Stored data:
####################

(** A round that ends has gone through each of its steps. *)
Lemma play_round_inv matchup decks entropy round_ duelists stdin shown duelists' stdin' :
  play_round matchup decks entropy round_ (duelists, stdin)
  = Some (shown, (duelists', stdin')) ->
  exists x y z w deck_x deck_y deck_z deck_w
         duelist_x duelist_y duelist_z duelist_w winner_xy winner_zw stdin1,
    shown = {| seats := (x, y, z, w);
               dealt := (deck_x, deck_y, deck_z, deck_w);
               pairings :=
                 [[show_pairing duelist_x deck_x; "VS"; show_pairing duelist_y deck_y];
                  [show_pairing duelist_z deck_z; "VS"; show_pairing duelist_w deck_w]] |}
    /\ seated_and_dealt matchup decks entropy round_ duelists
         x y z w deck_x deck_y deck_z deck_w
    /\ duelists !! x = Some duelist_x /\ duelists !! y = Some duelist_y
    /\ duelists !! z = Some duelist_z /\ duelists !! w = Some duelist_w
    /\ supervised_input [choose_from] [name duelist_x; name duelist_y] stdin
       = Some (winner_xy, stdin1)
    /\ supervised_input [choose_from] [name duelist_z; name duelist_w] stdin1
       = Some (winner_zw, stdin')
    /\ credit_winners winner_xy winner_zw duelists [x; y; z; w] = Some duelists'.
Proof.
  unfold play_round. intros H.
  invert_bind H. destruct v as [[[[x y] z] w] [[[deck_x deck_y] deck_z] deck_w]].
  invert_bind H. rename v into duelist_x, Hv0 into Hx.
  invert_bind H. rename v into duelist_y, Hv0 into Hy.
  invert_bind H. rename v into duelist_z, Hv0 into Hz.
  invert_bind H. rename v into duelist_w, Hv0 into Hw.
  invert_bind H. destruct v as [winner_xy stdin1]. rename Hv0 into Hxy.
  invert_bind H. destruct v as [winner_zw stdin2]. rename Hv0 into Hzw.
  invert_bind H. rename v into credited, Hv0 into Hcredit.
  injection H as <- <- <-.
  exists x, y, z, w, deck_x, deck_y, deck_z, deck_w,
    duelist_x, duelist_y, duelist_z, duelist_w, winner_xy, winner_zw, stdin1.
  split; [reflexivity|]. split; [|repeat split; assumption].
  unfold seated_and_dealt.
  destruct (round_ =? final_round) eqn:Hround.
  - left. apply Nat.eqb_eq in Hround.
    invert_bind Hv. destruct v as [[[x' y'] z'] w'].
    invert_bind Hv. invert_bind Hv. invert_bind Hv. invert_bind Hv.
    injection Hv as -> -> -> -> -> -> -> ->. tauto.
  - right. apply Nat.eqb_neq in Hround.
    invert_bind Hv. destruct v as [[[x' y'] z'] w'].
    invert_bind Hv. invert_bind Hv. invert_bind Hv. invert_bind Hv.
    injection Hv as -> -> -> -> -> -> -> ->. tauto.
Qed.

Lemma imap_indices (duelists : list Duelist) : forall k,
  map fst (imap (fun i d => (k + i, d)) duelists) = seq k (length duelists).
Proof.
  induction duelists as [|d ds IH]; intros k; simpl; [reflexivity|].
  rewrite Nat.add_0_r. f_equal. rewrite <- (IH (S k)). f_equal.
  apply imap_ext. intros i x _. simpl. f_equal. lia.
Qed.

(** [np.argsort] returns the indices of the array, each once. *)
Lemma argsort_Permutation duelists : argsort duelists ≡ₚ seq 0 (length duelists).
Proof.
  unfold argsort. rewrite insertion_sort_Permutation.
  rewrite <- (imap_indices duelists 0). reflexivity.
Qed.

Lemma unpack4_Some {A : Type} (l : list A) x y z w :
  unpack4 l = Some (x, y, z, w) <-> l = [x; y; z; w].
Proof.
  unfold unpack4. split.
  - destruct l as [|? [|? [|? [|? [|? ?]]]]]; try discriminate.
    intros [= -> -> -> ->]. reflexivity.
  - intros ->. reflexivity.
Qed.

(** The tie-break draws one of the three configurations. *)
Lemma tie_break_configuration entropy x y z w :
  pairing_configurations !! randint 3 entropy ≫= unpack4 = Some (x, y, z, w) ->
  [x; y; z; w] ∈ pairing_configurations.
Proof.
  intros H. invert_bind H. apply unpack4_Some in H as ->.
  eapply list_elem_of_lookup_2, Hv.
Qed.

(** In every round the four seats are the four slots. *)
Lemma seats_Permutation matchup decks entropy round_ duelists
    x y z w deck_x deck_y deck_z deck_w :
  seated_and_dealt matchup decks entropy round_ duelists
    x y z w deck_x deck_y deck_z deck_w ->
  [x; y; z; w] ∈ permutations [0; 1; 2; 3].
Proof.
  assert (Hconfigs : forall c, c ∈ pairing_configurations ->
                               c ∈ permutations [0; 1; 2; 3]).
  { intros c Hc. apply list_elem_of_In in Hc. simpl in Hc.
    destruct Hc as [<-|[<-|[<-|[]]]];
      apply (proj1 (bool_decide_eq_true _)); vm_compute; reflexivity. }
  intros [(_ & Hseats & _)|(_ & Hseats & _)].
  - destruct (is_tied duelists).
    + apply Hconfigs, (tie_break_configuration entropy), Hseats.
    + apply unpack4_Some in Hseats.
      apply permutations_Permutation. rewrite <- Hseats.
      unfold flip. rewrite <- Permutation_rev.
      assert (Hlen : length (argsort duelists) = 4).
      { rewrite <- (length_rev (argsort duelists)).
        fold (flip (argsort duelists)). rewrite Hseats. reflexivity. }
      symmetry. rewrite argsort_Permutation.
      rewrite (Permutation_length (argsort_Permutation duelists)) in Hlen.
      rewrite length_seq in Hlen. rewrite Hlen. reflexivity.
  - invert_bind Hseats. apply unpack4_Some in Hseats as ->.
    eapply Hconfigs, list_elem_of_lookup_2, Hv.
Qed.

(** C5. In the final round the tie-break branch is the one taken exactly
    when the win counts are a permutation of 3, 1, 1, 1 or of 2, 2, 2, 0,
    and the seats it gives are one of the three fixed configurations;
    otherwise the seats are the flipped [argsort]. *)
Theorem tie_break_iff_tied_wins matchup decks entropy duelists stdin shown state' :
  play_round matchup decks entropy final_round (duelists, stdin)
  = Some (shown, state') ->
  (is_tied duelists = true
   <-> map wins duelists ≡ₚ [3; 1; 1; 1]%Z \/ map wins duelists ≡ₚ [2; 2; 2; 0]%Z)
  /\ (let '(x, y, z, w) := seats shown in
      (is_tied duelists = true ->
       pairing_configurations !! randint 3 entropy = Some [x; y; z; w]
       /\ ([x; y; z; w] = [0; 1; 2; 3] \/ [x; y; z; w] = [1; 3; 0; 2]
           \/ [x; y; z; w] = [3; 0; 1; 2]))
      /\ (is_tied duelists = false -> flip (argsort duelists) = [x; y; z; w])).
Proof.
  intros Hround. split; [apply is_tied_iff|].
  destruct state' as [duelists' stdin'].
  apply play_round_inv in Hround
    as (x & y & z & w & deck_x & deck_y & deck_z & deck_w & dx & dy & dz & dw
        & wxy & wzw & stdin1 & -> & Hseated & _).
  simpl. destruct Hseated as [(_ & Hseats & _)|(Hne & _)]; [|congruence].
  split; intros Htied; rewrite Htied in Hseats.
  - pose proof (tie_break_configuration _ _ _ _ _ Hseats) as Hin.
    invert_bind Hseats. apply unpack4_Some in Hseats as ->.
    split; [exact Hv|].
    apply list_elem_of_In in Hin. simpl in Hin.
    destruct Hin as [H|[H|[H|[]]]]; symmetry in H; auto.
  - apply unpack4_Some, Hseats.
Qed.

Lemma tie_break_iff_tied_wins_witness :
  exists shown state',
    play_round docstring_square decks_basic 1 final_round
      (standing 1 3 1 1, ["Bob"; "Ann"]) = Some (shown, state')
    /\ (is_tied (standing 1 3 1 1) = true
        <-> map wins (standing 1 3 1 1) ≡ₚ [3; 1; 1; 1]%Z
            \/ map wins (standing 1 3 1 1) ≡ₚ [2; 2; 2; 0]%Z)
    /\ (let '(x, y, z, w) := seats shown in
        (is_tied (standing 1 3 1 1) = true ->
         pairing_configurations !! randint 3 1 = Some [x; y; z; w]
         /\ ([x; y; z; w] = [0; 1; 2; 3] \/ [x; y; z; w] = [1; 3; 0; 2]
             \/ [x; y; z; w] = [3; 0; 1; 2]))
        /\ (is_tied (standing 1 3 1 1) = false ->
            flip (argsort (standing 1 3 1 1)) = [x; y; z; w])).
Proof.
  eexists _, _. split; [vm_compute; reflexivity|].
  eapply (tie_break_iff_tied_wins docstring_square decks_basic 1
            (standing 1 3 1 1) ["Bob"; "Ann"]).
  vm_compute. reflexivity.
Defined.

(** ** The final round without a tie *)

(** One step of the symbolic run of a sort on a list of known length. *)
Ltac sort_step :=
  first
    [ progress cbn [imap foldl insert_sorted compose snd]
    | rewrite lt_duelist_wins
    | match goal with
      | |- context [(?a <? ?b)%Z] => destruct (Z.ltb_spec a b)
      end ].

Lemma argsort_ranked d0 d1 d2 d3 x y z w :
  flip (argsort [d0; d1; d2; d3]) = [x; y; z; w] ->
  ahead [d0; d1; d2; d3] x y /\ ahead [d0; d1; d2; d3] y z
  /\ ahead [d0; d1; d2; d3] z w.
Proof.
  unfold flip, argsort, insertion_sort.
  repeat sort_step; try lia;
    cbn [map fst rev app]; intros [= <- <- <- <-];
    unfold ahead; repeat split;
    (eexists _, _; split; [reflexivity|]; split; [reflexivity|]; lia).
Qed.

####################

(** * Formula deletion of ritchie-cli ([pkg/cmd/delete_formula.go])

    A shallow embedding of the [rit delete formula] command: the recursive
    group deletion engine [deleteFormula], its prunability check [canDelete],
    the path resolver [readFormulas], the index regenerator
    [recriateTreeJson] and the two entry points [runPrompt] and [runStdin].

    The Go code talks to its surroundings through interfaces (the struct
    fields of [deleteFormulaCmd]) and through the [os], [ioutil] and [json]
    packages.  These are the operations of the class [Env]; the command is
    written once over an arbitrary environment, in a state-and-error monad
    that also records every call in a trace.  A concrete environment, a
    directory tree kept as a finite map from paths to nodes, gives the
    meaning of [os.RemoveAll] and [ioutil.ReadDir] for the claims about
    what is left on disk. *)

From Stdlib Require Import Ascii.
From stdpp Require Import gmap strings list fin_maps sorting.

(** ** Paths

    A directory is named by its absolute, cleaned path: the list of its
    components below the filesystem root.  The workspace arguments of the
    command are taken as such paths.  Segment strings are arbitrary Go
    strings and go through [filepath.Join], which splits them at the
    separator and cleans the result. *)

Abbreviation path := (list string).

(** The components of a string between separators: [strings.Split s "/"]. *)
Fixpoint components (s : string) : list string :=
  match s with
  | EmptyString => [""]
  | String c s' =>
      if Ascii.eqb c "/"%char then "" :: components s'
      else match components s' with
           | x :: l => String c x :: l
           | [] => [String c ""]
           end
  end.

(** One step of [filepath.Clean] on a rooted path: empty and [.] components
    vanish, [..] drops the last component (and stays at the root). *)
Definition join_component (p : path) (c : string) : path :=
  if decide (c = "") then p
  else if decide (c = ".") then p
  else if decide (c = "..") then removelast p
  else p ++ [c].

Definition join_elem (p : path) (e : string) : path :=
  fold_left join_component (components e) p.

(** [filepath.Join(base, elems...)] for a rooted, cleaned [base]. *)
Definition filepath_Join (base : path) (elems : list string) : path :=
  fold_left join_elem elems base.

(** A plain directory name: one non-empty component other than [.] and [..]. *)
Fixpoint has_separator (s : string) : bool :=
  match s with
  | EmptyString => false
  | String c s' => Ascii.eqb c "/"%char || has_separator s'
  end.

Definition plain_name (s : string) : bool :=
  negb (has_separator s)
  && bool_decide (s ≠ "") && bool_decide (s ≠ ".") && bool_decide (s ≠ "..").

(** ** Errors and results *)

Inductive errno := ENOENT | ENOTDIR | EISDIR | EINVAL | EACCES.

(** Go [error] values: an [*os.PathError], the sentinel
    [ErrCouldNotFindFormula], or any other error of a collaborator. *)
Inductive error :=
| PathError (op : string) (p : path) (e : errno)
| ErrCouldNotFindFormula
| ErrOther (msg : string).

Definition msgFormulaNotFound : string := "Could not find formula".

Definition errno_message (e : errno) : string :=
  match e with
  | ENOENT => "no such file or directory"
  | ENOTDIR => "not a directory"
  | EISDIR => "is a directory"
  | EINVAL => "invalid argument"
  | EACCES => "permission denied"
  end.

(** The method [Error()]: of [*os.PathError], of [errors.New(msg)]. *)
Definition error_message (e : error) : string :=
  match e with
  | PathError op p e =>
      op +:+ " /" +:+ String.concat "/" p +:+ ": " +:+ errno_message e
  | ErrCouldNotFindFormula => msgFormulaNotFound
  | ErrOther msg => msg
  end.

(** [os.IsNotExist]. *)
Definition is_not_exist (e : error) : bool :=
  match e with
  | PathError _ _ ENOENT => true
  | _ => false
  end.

####################

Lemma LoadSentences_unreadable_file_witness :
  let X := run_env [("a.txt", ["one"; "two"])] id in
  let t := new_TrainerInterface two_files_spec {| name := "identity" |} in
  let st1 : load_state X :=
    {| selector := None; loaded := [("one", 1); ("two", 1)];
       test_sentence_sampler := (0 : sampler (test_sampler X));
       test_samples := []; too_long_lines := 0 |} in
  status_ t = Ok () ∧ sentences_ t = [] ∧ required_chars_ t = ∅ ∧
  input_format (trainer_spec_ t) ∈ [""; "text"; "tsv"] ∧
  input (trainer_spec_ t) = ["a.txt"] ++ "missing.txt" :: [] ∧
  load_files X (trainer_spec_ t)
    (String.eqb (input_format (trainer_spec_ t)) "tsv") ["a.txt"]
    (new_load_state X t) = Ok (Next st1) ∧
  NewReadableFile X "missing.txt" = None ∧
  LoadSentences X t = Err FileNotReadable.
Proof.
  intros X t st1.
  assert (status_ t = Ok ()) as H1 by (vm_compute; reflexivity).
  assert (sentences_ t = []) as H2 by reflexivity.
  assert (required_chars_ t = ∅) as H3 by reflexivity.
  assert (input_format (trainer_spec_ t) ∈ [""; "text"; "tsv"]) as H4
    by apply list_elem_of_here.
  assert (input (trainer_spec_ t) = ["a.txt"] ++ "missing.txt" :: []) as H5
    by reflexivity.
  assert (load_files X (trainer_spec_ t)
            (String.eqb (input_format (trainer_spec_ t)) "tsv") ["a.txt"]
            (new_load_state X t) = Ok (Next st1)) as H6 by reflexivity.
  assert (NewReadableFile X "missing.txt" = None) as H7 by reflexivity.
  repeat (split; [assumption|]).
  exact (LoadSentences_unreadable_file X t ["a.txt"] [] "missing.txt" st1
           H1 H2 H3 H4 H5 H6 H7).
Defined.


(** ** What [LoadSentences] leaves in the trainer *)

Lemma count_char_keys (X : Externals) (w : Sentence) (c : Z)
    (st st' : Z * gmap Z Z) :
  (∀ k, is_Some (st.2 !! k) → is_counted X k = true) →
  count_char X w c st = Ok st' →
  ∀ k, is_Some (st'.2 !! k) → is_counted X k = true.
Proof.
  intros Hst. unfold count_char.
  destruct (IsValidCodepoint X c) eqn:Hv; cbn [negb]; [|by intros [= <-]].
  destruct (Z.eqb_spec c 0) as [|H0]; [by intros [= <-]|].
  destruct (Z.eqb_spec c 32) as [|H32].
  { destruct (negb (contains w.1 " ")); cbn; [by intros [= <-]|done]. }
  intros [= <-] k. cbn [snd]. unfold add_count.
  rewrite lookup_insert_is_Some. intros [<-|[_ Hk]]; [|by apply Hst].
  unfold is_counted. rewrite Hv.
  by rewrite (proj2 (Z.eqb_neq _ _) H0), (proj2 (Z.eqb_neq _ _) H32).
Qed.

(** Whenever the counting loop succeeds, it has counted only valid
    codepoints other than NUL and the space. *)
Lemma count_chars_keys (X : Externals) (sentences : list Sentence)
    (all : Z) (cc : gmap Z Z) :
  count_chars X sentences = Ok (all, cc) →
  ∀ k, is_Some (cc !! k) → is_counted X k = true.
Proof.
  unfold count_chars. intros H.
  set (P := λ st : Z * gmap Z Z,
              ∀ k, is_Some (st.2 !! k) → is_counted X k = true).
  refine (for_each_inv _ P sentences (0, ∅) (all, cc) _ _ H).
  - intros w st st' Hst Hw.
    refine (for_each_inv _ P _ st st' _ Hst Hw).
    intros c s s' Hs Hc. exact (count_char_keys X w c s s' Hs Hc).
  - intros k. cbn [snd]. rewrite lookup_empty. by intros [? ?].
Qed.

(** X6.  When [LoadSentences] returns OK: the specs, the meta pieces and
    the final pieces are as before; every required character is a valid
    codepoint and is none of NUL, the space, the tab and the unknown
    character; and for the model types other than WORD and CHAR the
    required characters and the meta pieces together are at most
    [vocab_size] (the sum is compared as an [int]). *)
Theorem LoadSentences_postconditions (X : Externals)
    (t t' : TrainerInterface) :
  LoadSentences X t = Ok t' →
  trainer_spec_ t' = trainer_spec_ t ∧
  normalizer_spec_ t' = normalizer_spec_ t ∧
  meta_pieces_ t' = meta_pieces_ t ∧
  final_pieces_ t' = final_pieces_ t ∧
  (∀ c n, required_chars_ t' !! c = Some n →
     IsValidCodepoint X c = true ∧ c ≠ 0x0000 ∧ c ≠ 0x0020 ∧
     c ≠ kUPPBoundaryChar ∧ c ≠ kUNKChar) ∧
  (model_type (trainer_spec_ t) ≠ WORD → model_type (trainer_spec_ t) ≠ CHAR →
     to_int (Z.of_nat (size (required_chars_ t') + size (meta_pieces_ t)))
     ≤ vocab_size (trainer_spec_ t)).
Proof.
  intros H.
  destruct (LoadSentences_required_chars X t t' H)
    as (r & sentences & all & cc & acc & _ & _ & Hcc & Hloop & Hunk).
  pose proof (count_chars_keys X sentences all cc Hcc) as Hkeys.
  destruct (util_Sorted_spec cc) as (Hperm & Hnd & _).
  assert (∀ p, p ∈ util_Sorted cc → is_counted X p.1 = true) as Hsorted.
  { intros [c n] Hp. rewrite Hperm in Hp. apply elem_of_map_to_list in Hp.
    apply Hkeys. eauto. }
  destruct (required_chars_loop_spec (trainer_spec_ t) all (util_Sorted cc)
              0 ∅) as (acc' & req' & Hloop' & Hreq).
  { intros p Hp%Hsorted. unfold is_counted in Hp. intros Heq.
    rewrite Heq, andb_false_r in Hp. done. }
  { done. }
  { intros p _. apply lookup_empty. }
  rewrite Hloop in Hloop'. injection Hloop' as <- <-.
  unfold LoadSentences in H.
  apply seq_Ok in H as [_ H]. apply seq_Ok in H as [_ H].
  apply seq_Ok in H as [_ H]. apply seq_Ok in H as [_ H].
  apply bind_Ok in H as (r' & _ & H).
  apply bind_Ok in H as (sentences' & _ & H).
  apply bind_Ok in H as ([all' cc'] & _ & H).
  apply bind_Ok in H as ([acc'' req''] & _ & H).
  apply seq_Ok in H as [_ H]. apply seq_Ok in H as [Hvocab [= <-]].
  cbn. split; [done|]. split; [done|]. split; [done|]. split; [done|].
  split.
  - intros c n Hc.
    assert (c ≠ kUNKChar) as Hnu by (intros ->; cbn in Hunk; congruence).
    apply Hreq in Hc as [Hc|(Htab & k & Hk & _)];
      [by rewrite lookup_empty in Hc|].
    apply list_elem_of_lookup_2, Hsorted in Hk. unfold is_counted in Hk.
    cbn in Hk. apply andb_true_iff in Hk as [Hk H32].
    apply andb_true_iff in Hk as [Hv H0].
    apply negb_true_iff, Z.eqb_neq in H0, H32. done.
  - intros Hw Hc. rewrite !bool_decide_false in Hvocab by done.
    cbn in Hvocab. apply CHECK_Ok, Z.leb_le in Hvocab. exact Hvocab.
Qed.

####################

*Work instruction:* Starting with the line above that holds "A directory is" and stopping with the line that holds "command are taken", reproduce each line exactly, omitting all other lines.

*Exercise answer:*
    A directory is named by its absolute, cleaned path: the list of its
    components below the filesystem root.  The workspace arguments of the
    command are taken as such paths.  Segment strings are arbitrary Go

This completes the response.